Aynı zamanda farklı toplumlarda din dünyanın anlamlandırılması olarak işlev görmüştür. Özellikle imtiyaz sahipleri için din kendi de facto durumlarının meşruiyet aracı olmaktadır. Zanaatkarlar ve esnaf için kurtuluş dini inancı onların toplumsal rolleri ile uyumlu birer dindarlık geliştirmelerinin sonucudur. Ama işçiler ve kölelerde bir dini ilgisizliğin meydana gelişi gözler önündedir. Kurtuluş dini analizlerinde Weber dini inancın bir telafi mekanizmasına dönüştüğünü iddia ederek Freudvari bir analize bir meşrulaştırım olduğuna dair vurgusu ile de Marksist bir düşünüşe yaklaşmaktadır.
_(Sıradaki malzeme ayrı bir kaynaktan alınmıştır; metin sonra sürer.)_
(* ===== verification/Imports.v ===== *)
(** File imports ([crates/oxdock-core/src/exec/import.rs]): the closure of the
    files a script imports, expanded before the run so that the static pass
    sees every one of them, and the preview that lists their steps.

    Both walk the steps of the script and of every file they load, in text
    order; a whole import is walked to every depth, a harvest at its top level
    only.  The chain of open imports is an argument, which the code pushes and
    pops; the walk recurses over levels, one per open import.  What importing
    does in a run stays behind [Engine].  The parts under [cfg(miri)] and
    [cfg(windows)] of the file system are left out. *)
From Stdlib Require Import Ascii String.
From stdpp Require Import base tactics list sets strings gmap.
From S2P Require Import Prelude Text Value Tag Errors Coerce Expr Guard Typing Step Streaming Path Host Access AccessSpec Resolver ResolverSpec Calls Tok StepOk Stmt StmtLemmas StmtSpec StaticWalk Script.
From stdpp Require Import list.

(** [MAX_IMPORT_DEPTH] *)
Definition MAX_IMPORT_DEPTH : nat := 32.

(** Failures.  [Unended] and [NoLevels] are not error values: a source the
    lexer does not end on, and the bound of the recursion. *)
Inductive import_err : Type :=
| Unresolved (path : string) (cause : fs_err)
| Cycle (chain : list string)
| TooDeep (path : string)
| NotFound (path : string)
| Unreadable (path : string) (cause : fs_err)
| NotUtf8 (path : string)
| Unparsed (path : string) (cause : script_err)
| NoSuchType (path name : string) (cause : type_err)
| Unended (path : string)
| NoLevels.

(** [GuardedPath::display], on Unix *)
Definition display (g : GuardedPath) : string := gp_path g.

(** * Bodies *)

(** [child_bodies]: a wrapped command gives its own bodies. *)
Fixpoint child_bodies (kind : StepKind) : list (list Step) :=
  match kind with
  | KWithIo _ cmd | KAssignCapture _ _ cmd => child_bodies cmd
  | KFor _ _ _ _ _ body | KWhile _ body | KFuncDef _ _ body _ | KTimeout _ body | KIsolated body
  | KAssignAsync _ _ body | KAsyncBlock body | KRemoteBlock _ _ _ body => [body]
  | KIf _ then_body else_ifs else_body => then_body :: List.map snd else_ifs ++ option_list else_body
  | _ => []
  end.

Section walk.
Context {S E : Type} (visit : Step → Run S E unit).

(** The loops of [expand_walk] and [dry_run_walk] over steps, and of
    [expand_walk_kind] and [dry_run_walk_kind] over the bodies of a step, as
    one recursion on the step; [visit_kind_bodies] brings [child_bodies] back. *)
Fixpoint visit_kind (kind : StepKind) : Run S E unit :=
  let body := xeach (λ step, act* _ <- visit step; visit_kind (match step with mk_step _ k _ _ _ _ => k end)) in
  match kind with
  | KWithIo _ cmd | KAssignCapture _ _ cmd => visit_kind cmd
  | KFor _ _ _ _ _ b | KWhile _ b | KFuncDef _ _ b _ | KTimeout _ b | KIsolated b
  | KAssignAsync _ _ b | KAsyncBlock b | KRemoteBlock _ _ _ b => body b
  | KIf _ then_body else_ifs else_body =>
      act* _ <- body then_body;
      act* _ <- xeach (λ arm, body arm.2) else_ifs;
      match else_body with Some b => body b | None => xret tt end
  | _ => xret tt
  end.

Definition visit_steps : list Step → Run S E unit :=
  xeach (λ step, act* _ <- visit step; visit_kind (step_kind step)).
End walk.

(** * Expansion *)

(** What the module registry of the run keeps of a parsed file. *)
Record ModuleBody := mk_body {
  mb_steps : list Step;
  mb_func_exports : list string;
  mb_type_exports : list string;
}.

(** The part of the run's state an expansion reads and changes: the file
    system, the registry, the intern table, and the files collected. *)
Record Expansion := mk_exp {
  ex_world : world;
  ex_modules : gmap string ModuleBody;
  ex_global : Global;
  ex_files : list ClosureFile;
}.

Definition with_world (x : Expansion) (w : world) : Expansion := mk_exp w (ex_modules x) (ex_global x) (ex_files x).
Definition with_body (x : Expansion) (key : string) (body : ModuleBody) : Expansion :=
  mk_exp (ex_world x) (<[key := body]> (ex_modules x)) (ex_global x) (ex_files x).
Definition with_types (x : Expansion) (g : Global) : Expansion := mk_exp (ex_world x) (ex_modules x) g (ex_files x).
Definition with_files (x : Expansion) (files : list ClosureFile) : Expansion :=
  mk_exp (ex_world x) (ex_modules x) (ex_global x) files.

(** [record_site]: a file is kept once, with the sites that differ. *)
Definition same_site (a b : ClosureSite) : bool :=
  bool_decide (st_alias a = st_alias b) && bool_decide (st_funcs a = st_funcs b) && bool_decide (st_types a = st_types b).

Fixpoint record_site (files : list ClosureFile) (key path : string) (body : ModuleBody) (site : ClosureSite)
    : list ClosureFile :=
  match files with
  | [] => [mk_file key path (mb_steps body) (mb_func_exports body) (mb_type_exports body) [site]]
  | f :: files =>
      if String.eqb (cf_key f) key then
        (if existsb (same_site site) (cf_sites f) then f
         else mk_file (cf_key f) (cf_path f) (cf_steps f) (cf_func_exports f) (cf_type_exports f) (cf_sites f ++ [site]))
        :: files
      else f :: record_site files key path body site
  end.

(** [import_base]: the directory relative paths start from.  The host may have
    changed when a parent's root had to be made. *)
Definition import_base (r : PathResolver) (import_stack : list GuardedPath) (entry_file : option GuardedPath) (h : host)
    : host * GuardedPath :=
  let workspace := default (r_build_context r) (r_workspace_root r) in
  match head (rev import_stack) with
  | Some top =>
      match guarded_parent h top with
      | (h, Some parent) => (h, parent)
      | (h, None) => (h, workspace)
      end
  | None =>
      match entry_file with
      | None => (h, workspace)
      | Some entry =>
          match guarded_parent h entry with
          | (h, None) => (h, workspace)
          | (h, Some parent) =>
              (h, if path_starts_with (gp_path parent) (gp_path workspace) then parent else workspace)
          end
      end
  end.

Section imports.
Context `{F64Text} (show_custom : TypeDescriptor → N → string).
(** The file system, the type directories, the module table of the run, and the
    names of the registered functions. *)
Context (r : PathResolver) (dirs : Directories) (modules : ModuleTable) (builtins : gset string).

(** The reserved names an imported file is parsed with. *)
Definition import_reserved : gset string := builtins ∪ reserved_base_names modules.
Halbuki bu söylemler inanan kişinin kendi anlamlandırmasından ziyade Weber’in teorik kurgularıdır. Bu yönüyle kendi metedolojisini çiğnemektedir.
Teodise problemine de değinen Weber buna çözüm olarak kader ve ilahi takdir inancı aynı zamanda düalizm ve ruh göçü veya uhrevi kurtuluş teorilerinin dinlerdeki yansımalarına değinir.
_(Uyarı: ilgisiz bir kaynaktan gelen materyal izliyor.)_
(** * Chunked relay upload of the Zipline bot

    A shallow embedding of [ziplinePartialUpload] and [sendPartialChunk]
    (commands/zipline.js) together with the properties of the chunked
    upload engine.

    What is modelled, and how:
    - JavaScript numbers that hold byte counts are [Z]; a [Buffer] is a
      list of bytes and [Buffer.slice] keeps its clamping of negative and
      oversized indices.
    - The download body is a Node readable stream.  Its async iterator
      yields [{value: fragment, done: false}] for every fragment and then
      either [{value: undefined, done: true}] or a rejection; the stream is
      therefore the list of its fragments, together with the way it ends.
    - The destination server is a state machine [serve] answering one request
      at a time.  An answer is either a status code with the value the body
      denotes (what [JSON.parse] yields, or the text itself when it does not
      parse), or none: [NetworkError] stands for every way in which
      [sendPartialChunk] ends without one, such as a [fetch] that rejects or
      a body that cannot be read.
    - The local disk is a finite map from paths to contents.  Whether a call
      of [fs.writeFileSync] or [fs.unlinkSync] throws is decided by the
      environment ([stageWrite], [unlinkThrows]), and the theorems hold
      whatever it decides unless they say otherwise.
    - What JavaScript makes of [v > 0] when [v] is a string, an array or an
      object is left to the environment as well ([jsPositive]).
    - Everything the function does to the outside world is appended to a log
      ([Wrote], [Sent], [Removed], [Progress]).  [Held] entries record the
      number of bytes that [accumulatedChunks] and [buffer] hold, counted
      separately, after each statement that changes one of them.
    - The [while] loops that are not bounded by the stream take fuel;
      [OutOfFuel] is a separate outcome, and the theorems show that it does
      not occur for a positive chunk size and enough fuel.
    - Console diagnostics and the multipart framing ([Content-Length] of the
      form) are not modelled. *)

From Stdlib Require Import ZArith Lia.
From Stdlib Require DecimalString DecimalNat.
From stdpp Require Import gmap strings list.

Local Open Scope string_scope.
Local Open Scope list_scope.
Local Open Scope Z_scope.

(** ** JavaScript values *)

(** The value of a response body.  Numbers are the integers: byte counts,
    page numbers and identifiers are all the code reads as numbers. *)
#[local] Unset Elimination Schemes.
Inductive Json : Type :=
| JNull
| JBool (b : bool)
| JNum (n : Z)
| JStr (s : string)
| JArr (items : list Json)
| JObj (fields : list (string * Json)).
#[local] Set Elimination Schemes.

(** [Boolean(v)]: what [if (v)] and [v && ...] test. *)
Definition truthy (v : Json) : bool :=
  match v with
  | JNull => false
  | JBool b => b
  | JNum n => negb (n =? 0)
  | JStr s => negb (String.eqb s "")
  | JArr _ => true
  | JObj _ => true
  end.

(** The last binding of [k] wins, as in [JSON.parse]. *)
Fixpoint lookupField (k : string) (fields : list (string * Json)) : option Json :=
  match fields with
  | [] => None
  | (k', v) :: rest =>
      match lookupField k rest with
      | Some v' => Some v'
      | None => if String.eqb k k' then Some v else None
      end
  end.

(** [v.k] for the property names the upload code reads; [None] is
    [undefined]. *)
Definition prop (v : Json) (k : string) : option Json :=
  match v with
  | JObj fields => lookupField k fields
  | JArr items => if String.eqb k "length" then Some (JNum (Z.of_nat (length items))) else None
  | JStr s => if String.eqb k "length" then Some (JNum (Z.of_nat (String.length s))) else None
  | _ => None
  end.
Dinlerde kurtuluş inancını siyasal ekonomik sebeplerle de ilişkilendirerek anlatan Weber, en önemli analizlerinden biri olan kapitalizm ve Protestan ruh ilişkisine de bu çerçevede değinmektedir. Aynı zamanda din ve siyaset ilişkilerini de dinlerin karakterine bağlamaktadır. Bu noktada Yahudiliğin ezilenler için otoriteye bağlılıkla bir çıkış yolu dini normları içerdiğinden dem vurur. Dinsel ahlak ve kadın konularına, dinlerin evlenmeye dair tutumlarına da değinmektedir.
Büyük dinler hakkındaki yorumlarında ise İslam’ı bir savaşçı din olarak lanse etmesi oldukça eleştiriyi hak etmektedir. Zira İslam’ı birebir tetkik etmeyip oryantalist bakış açılarından etkilenerek bir tipolojik açıklama geliştirmiştir.